(** The two names of a transfer: the one set through the class is not the one
    read through a base pointer. *)
Lemma transfer_name_split n t :
  transfer_name (transfer_SetName n t) = n /\ name (base_of (OTransfer (transfer_SetName n t))) = name (tr_base t).
Proof. done. Qed.
Lemma record_name_split n r :
  GetRecName (SetRecName n r) = n /\ name (base_of (ORecord (SetRecName n r))) = name (rec_base r).
Proof. done. Qed.

(** With a [find] of unsigned result every key matches every choice. *)
Lemma CheckDtmf_unsigned find c dtmf : (0 <= find (m_strDtmf c) dtmf)%Z -> CheckDtmf find c dtmf = true.
Proof. intros Hf. by apply Z.leb_le. Qed.
(* ===== verification/Props.v ===== *)
(** * Typed properties (include/props.hpp)

    [PropBase] and its five subclasses: the constructors, the setters and the
    virtual accessors.  Parsing a value ([set_value]), the list of saved values
    and the table of properties have no body in the repository. *)

From S2P Require Import Prelude.

Inductive PROPTYPE : Type := PT_NONE | PT_TIME | PT_CHAR | PT_BOOL | PT_INT | PT_STRING | PT_USER.
#[global] Instance PROPTYPE_eq_dec : EqDecision PROPTYPE.
Proof. solve_decision. Defined.

Record PropBase : Type := MkProp { type_ : PROPTYPE; key_ : str; values_ : list str }.

(** [key ? key : ""]. *)
Definition PropBase_new (nType : PROPTYPE) (key : option str) : PropBase := MkProp nType (default [] key) [].
Definition set_type (nType : PROPTYPE) (b : PropBase) : PropBase := MkProp nType (key_ b) (values_ b).
Definition SetKey (pszKey : option str) (b : PropBase) : PropBase := MkProp (type_ b) (default [] pszKey) (values_ b).

(** A property by its dynamic class, with the member the class adds. *)
Inductive prop : Type :=
| PropTime (b : PropBase) (time_val_ : Z)
| PropChar (b : PropBase) (char_val_ : Z)
| PropBool (b : PropBase) (bool_val_ : bool)
| PropInt (b : PropBase) (int_val_ : Z)
| PropString (b : PropBase) (str_val_ : str).

Definition PropTime_new (key : option str) : prop := PropTime (PropBase_new PT_TIME key) 0.
Definition PropChar_new (key : option str) : prop := PropChar (PropBase_new PT_CHAR key) 0.
Definition PropBool_new (key : option str) : prop := PropBool (PropBase_new PT_BOOL key) false.
Definition PropInt_new (key : option str) : prop := PropInt (PropBase_new PT_INT key) 0.
Definition PropString_new (key : option str) : prop := PropString (PropBase_new PT_STRING key) [].

Definition prop_base (p : prop) : PropBase :=
  match p with PropTime b _ | PropChar b _ | PropBool b _ | PropInt b _ | PropString b _ => b end.

(** The virtual accessors: the base class's default unless the class overrides
    it. *)
Definition time_value (p : prop) : Z := match p with PropTime _ v => v | _ => 0%Z end.
Definition char_value (p : prop) : Z := match p with PropChar _ v => v | _ => 0%Z end.
Definition bool_value (p : prop) : bool := match p with PropBool _ v => v | _ => false end.
Definition int_value (p : prop) : Z := match p with PropInt _ v => v | _ => 0%Z end.
Definition string_value (p : prop) : str := match p with PropString _ v => v | _ => [] end.

(** The class a property was constructed as. *)
Definition class_type (p : prop) : PROPTYPE :=
  match p with
  | PropTime _ _ => PT_TIME | PropChar _ _ => PT_CHAR | PropBool _ _ => PT_BOOL
  | PropInt _ _ => PT_INT | PropString _ _ => PT_STRING
  end.

Definition prop_new (ty : PROPTYPE) (key : option str) : option prop :=
  match ty with
  | PT_TIME => Some (PropTime_new key)
  | PT_CHAR => Some (PropChar_new key)
  | PT_BOOL => Some (PropBool_new key)
  | PT_INT => Some (PropInt_new key)
  | PT_STRING => Some (PropString_new key)
  | PT_NONE | PT_USER => None
  end.

(** A fresh property has the tag of its class, and only the accessor of its tag can
    give anything but the default. *)
Lemma prop_tag ty key p : prop_new ty key = Some p ->
  type_ (prop_base p) = ty /\ class_type p = ty /\ key_ (prop_base p) = default [] key.
Proof. by destruct ty; intros [= <-]. Qed.

Lemma accessor_of_class p :
  (class_type p <> PT_TIME -> time_value p = 0%Z) /\ (class_type p <> PT_CHAR -> char_value p = 0%Z) /\
  (class_type p <> PT_BOOL -> bool_value p = false) /\ (class_type p <> PT_INT -> int_value p = 0%Z) /\
  (class_type p <> PT_STRING -> string_value p = []).
Proof. by destruct p. Qed.
(** * pymultifracs: structure functions and multifractal spectrum

    A shallow embedding of [pymultifracs/structurefunction.py] and
    [pymultifracs/mfspectrum.py].

    - Python objects whose attributes are assigned by the methods are
      records threaded through a small state-and-exception monad; the
      state holds the estimator being built ([self]) and the
      multi-resolution quantity it reads.
    - numpy's float64 arithmetic is an interface ([NumPy]); the two helpers
      imported from [utils] are an interface too ([Utils]).
    - Python dictionaries keep insertion order: association lists.
    - Arrays are lists, matrices are lists of rows; in-place item assignment
      is list insert. *)

From Stdlib Require Import ZArith QArith Qabs Lia.
From stdpp Require Import base list strings.

Set Default Proof Using "Type".

(** ** A fragment of the Python runtime *)

(** Exceptions. The first five are Python's own; the last four are the
    error kinds named by the specification (no exception class is defined
    or raised in the two source files). *)
Inductive exn : Set :=
  | TypeError | KeyError | ValueError | IndexError | AttributeError
  | InvalidWindowError | DegenerateRegressionError
  | ZeroMassError | EmptyScaleError.

#[global] Instance exn_eq_dec : EqDecision exn.
Proof. solve_decision. Defined.

Inductive outcome (A : Type) : Type :=
  | Ok (a : A)
  | Raise (e : exn).
Arguments Ok {A} a.
Arguments Raise {A} e.

#[global] Instance outcome_ret : MRet outcome := λ A a, Ok a.
#[global] Instance outcome_bind : MBind outcome := λ A B f m,
  match m with Ok a => f a | Raise e => Raise e end.
#[global] Instance outcome_fmap : FMap outcome := λ A B f m,
  match m with Ok a => Ok (f a) | Raise e => Raise e end.

Definition is_Ok {A} (m : outcome A) : Prop := ∃ a, m = Ok a.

Work to complete: Within the records above, find every line containing "outcome" and report only how many there are.

Written reply: 5